Sep 7 2005
British doctors are about to conduct the first major trial of "spray-on" skin after the technique saved the life of a man with 90 per cent burns.
The technique, which was developed at Royal Perth Hospital in Australia, is seen as quite revolutionary and this will be the first large-scale trial of it's use.
The surgeons based at Queen Victoria Hospital, in East Grinstead, West Sussex, have been given approval for the first controlled clinical studies of the technique for burns victims and children with scalds.
The treatment involves taking skin from the patient which is then made into a mesh so that it can cover a larger area.
This is placed over the wound and acts as a lattice on which cultured skin cells are sprayed using an aerosol.
The new technique, removes the need for painful, disfiguring skin grafts, and is being developed to treat other injuries which involve significant skin loss.
It apparently speeds up the healing process and reduces scarring.
The trials follow pilot studies involving 12 patients.
According to reports, it was so successful that one patient, who received 90 per cent burns to his body after he was doused in petrol and set alight in 2001 was protected from life-threatening infection by spraying the skin on the wound sites, and doctors were able to allow the man's body to heal.

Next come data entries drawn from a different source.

(** [sys_pipe]: the two descriptors, or [None] for -1. *)
Definition sys_pipe (p : nat) : ST (fstate IC) (option (Z * Z)) :=
  let* r := pipealloc in
  match r with
  | None => ret None
  | Some (rf, wf) =>
      let* fd0 := fdalloc p rf in
      if fd0 <? 0 then fileclose rf ;;; fileclose wf ;;; ret None
      else
        let* fd1 := fdalloc p wf in
        if fd1 <? 0 then
          set_fd p (Z.to_nat fd0) None ;;; fileclose rf ;;; fileclose wf ;;; ret None
        else ret (Some (fd0, fd1))
  end.

(** The loop of [fork2] that hands the open files on to the child. *)
Fixpoint fork_files (parent child : nat) (fds : list nat) : ST (fstate IC) unit :=
  match fds with
  | [] => ret tt
  | fd :: fds' =>
      let* o := ofile_at parent in
      match o !! fd with
      | Some (Some f) =>
          (let* f := filedup f in set_fd child fd (Some f)) ;;; fork_files parent child fds'
      | Some None => fork_files parent child fds'
      | None => undef
      end
  end.

(** The loop of [exit] that closes all files. *)
Fixpoint exit_files (p : nat) (fds : list nat) : ST (fstate IC) unit :=
  match fds with
  | [] => ret tt
  | fd :: fds' =>
      let* o := ofile_at p in
      match o !! fd with
      | Some (Some f) => fileclose f ;;; set_fd p fd None ;;; exit_files p fds'
      | Some None => exit_files p fds'
      | None => undef
      end
  end.
End file.

(** ** The invariant

    [refs] is the list of references to open files there are, from descriptors
    or from calls in progress. *)

Definition count_refs (i : nat) (refs : list nat) : nat := length (filter (fun j => j = i) refs).

Definition pipe_end (x : file) (pg : Z) (writing : bool) : Prop :=
  f_type x = FD_PIPE /\ f_pipe x = pg /\ negb (f_writable x =? 0) = writing.

Definition end_open (p : pipe) (writing : bool) : Z := if writing then pi_writeopen p else pi_readopen p.

Section inv.
Context {IC : Type} `{InodeClose IC} (kend : Z).

(** Reference counts are exact; free entries are of no type; each open end of
    a pipe belongs to exactly one open file; every pipe has an open end; the
    pages of the pipes are allocated. *)
Record files_inv (s : fstate IC) (refs : list nat) : Prop := {
  fi_valid : forall i, i ∈ refs -> is_Some (fs_file s !! i);
  fi_ref : forall i x, fs_file s !! i = Some x -> f_ref x = Z.of_nat (count_refs i refs);
  fi_free : forall i x, fs_file s !! i = Some x -> f_ref x = 0 -> f_type x = FD_NONE;
  fi_pipe : forall i x pg w, fs_file s !! i = Some x -> pipe_end x pg w ->
    exists p, fs_pipe s !! pg = Some p /\ end_open p w <> 0;
  fi_ends : forall i j x y pg w, fs_file s !! i = Some x -> fs_file s !! j = Some y ->
    pipe_end x pg w -> pipe_end y pg w -> i = j;
  fi_open : forall pg p w, fs_pipe s !! pg = Some p -> end_open p w <> 0 ->
    exists i x, fs_file s !! i = Some x /\ pipe_end x pg w;
  fi_used : forall pg p, fs_pipe s !! pg = Some p -> pi_readopen p <> 0 \/ pi_writeopen p <> 0;
  fi_mem : exists l, kmem_free kend (fs_kmem s) l /\
    forall pg p, fs_pipe s !! pg = Some p -> page kend pg /\ pg ∉ l
}.

Lemma count_refs_cons i j refs :
  count_refs i (j :: refs) = if decide (j = i) then S (count_refs i refs) else count_refs i refs.
Proof. unfold count_refs. rewrite filter_cons. by case_decide. Qed.

Lemma count_refs_elem i refs : i ∈ refs <-> (0 < count_refs i refs)%nat.
Proof.
  induction refs as [|j refs IH]; [split; [by intros ?%not_elem_of_nil | unfold count_refs; simpl; lia] |].
  rewrite elem_of_cons, IH, count_refs_cons. case_decide; [lia | naive_solver].
Qed.

#[export] Instance files_inv_perm s : Proper ((≡ₚ) ==> impl) (files_inv s).
Proof.
  intros r1 r2 Hp [H1 H2 H3 H4 H5 H6 H7 H8]. split; try done.
  - intros i. rewrite <- Hp. apply H1.
  - intros i x Hx. unfold count_refs. rewrite <- Hp. by apply H2.
Qed.

#[export] Instance files_inv_perm_iff s : Proper ((≡ₚ) ==> iff) (files_inv s).
Proof. intros r1 r2 Hp. split; apply files_inv_perm; [done | by symmetry]. Qed.

Lemma file_at_spec s i x (Q : file -> fstate IC -> Prop) :
  fs_file s !! i = Some x -> Q x s -> runs (file_at i) s Q.
Proof. intros Hx HQ. exists x, s. unfold file_at. by rewrite Hx. Qed.

(** A change of one entry's reference count that keeps its kind. *)
Lemma files_inv_ref s refs refs' i x v :
  files_inv s refs -> fs_file s !! i = Some x ->
  (forall j, j ∈ refs' -> j = i \/ j ∈ refs) ->
  (forall j, j <> i -> count_refs j refs' = count_refs j refs) ->
  v = Z.of_nat (count_refs i refs') -> (v = 0 -> f_type x = FD_NONE) ->
  files_inv (with_file (alter (fset_ref v) i (fs_file s)) s) refs'.
Proof.
  intros [H1 H2 H3 H4 H5 H6 H7 H8] Hx Hval Hcnt Hv Hty.
  assert (Hl : forall j y, alter (fset_ref v) i (fs_file s) !! j = Some y -> exists y0,
    fs_file s !! j = Some y0 /\ (forall pg w, pipe_end y pg w <-> pipe_end y0 pg w) /\
    f_type y = f_type y0 /\ f_ref y = (if decide (i = j) then v else f_ref y0)).
  { intros j y Hy. destruct (decide (i = j)) as [<-|Hne].
    - rewrite list_lookup_alter_eq, Hx in Hy. injection Hy as <-. exists x. done.
    - rewrite list_lookup_alter_ne in Hy by done. by exists y. }
  split; simpl.
  - intros j Hj. apply lookup_lt_is_Some. rewrite length_alter. apply lookup_lt_is_Some.
    destruct (Hval j Hj) as [->|]; eauto.
  - intros j y Hy. destruct (Hl j y Hy) as (y0 & Hy0 & _ & _ & ->). case_decide as Hij; [by subst |].
    rewrite Hcnt by done. by apply H2.
  - intros j y Hy Hr. destruct (Hl j y Hy) as (y0 & Hy0 & _ & -> & He). rewrite He in Hr.
    case_decide as Hij; [subst; simplify_eq; auto | eauto].
  - intros j y pg w Hy He. destruct (Hl j y Hy) as (y0 & Hy0 & Hpe & _). apply Hpe in He. eauto.
  - intros j k y z pg w Hy Hz He1 He2. destruct (Hl j y Hy) as (y0 & Hy0 & Hpe1 & _).
    destruct (Hl k z Hz) as (z0 & Hz0 & Hpe2 & _). apply Hpe1 in He1. apply Hpe2 in He2. eauto.
  - intros pg p w Hp Ho. destruct (H6 pg p w Hp Ho) as (j & y & Hy & He). exists j.
    destruct (decide (i = j)) as [<-|Hne].
    + rewrite list_lookup_alter_eq, Hy. eexists. split; [done |]. exact He.
    + rewrite list_lookup_alter_ne by done. eauto.
  - done.
  - done.
Qed.

Lemma filealloc_spec s refs :
  files_inv s refs ->
  runs filealloc s (fun r s' => match r with
    | Some i => files_inv s' (i :: refs) /\ (i ∉ refs) /\
        fs_pipe s' = fs_pipe s /\ fs_kmem s' = fs_kmem s /\ fs_inode s' = fs_inode s /\ fs_ofile s' = fs_ofile s /\
        (forall j, j <> i -> fs_file s' !! j = fs_file s !! j) /\
        (exists x, fs_file s' !! i = Some x /\ f_type x = FD_NONE)
    | None => s' = s /\ forall i x, fs_file s !! i = Some x -> f_ref x <> 0
    end).
Proof.
  intros Hi. unfold filealloc. apply runs_bind, runs_get.
  destruct (find_from (fun f => f_ref f =? 0) (fs_file s) 0) as [i|] eqn:Hf.
  - apply find_from_Some in Hf as (j & x & -> & Hx & Hr & _). apply Z.eqb_eq in Hr. simpl in *.
    pose proof (fi_ref _ _ Hi _ _ Hx) as Hc. apply runs_bind, runs_modify, runs_ret.
    assert (Hnin : j ∉ refs) by (rewrite count_refs_elem; lia).
    split; [| split; [done |]; repeat (split; [done |]); split].
    + eapply files_inv_ref; [done | done | | | |].
      * intros k Hk. apply elem_of_cons in Hk. naive_solver.
      * intros k Hk. rewrite count_refs_cons. by rewrite decide_False.
      * rewrite count_refs_cons, decide_True by done. lia.
      * lia.
    + intros k Hk. by apply list_lookup_alter_ne.
    + eexists. simpl. rewrite list_lookup_alter_eq, Hx. split; [done |].
      simpl. by apply (fi_free _ _ Hi _ _ Hx).
  - apply runs_ret. split; [done |]. intros i x Hx Hr. apply find_from_None in Hf.
    rewrite Forall_forall in Hf. specialize (Hf x (list_elem_of_lookup_2 _ _ _ Hx)).
    by apply Z.eqb_neq in Hf.
Qed.

Lemma filedup_spec s refs i :
  files_inv s refs -> i ∈ refs ->
  runs (filedup i) s (fun r s' => r = i /\ files_inv s' (i :: refs) /\ fs_ofile s' = fs_ofile s).
Proof.
  intros Hi Hin. destruct (fi_valid _ _ Hi i Hin) as [x Hx]. pose proof (fi_ref _ _ Hi _ _ Hx) as Hr.
  apply count_refs_elem in Hin. unfold filedup. apply runs_bind, (file_at_spec _ _ _ _ Hx).
  rewrite (proj2 (Z.ltb_ge _ _)) by lia. apply runs_bind, runs_modify, runs_ret.
  split; [done |]. split; [| done]. eapply files_inv_ref; [done | done | | | |].
  - intros k Hk. apply elem_of_cons in Hk. naive_solver.
  - intros k Hk. rewrite count_refs_cons. by rewrite decide_False.
  - rewrite count_refs_cons, decide_True by done. lia.
  - lia.
Qed.

Definition is_open (m : gmap Z pipe) (pg : Z) (w : bool) : Prop :=
  exists p, m !! pg = Some p /\ end_open p w <> 0.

Consultant plastic surgeon at Queen Victoria Hospital, Phil Gilbert says the technique allows large areas of burns to be treated, often covering more than 30 per cent of the body.
The wounds are also able to heal in a shorter time as there are fewer procedures.
Currently, people who suffer serious burns are treated with skin grafts, where skin is transplanted from other areas of their body, or sheets of skin created in the laboratory.
The sheets however can be difficult to handle and take weeks to grow, by which time the patient will already have begun to suffer scarring.
The "spray-on" technique is not only quicker to use, it is also cheaper than sheets of cultured skin. It can also be applied to tricky areas such as the soles of feet, which are hard to graft.
Skin cells have been grown in the laboratory since the mid-1970s.
The "spray-on" technique, developed at Royal Perth Hospital in Australia, can not only be used for burns, but also for pigmentation abnormalities and cosmetic surgery.
The study will trial the spray-on treatment in 24 adults with severe burns and 50 children with scalds.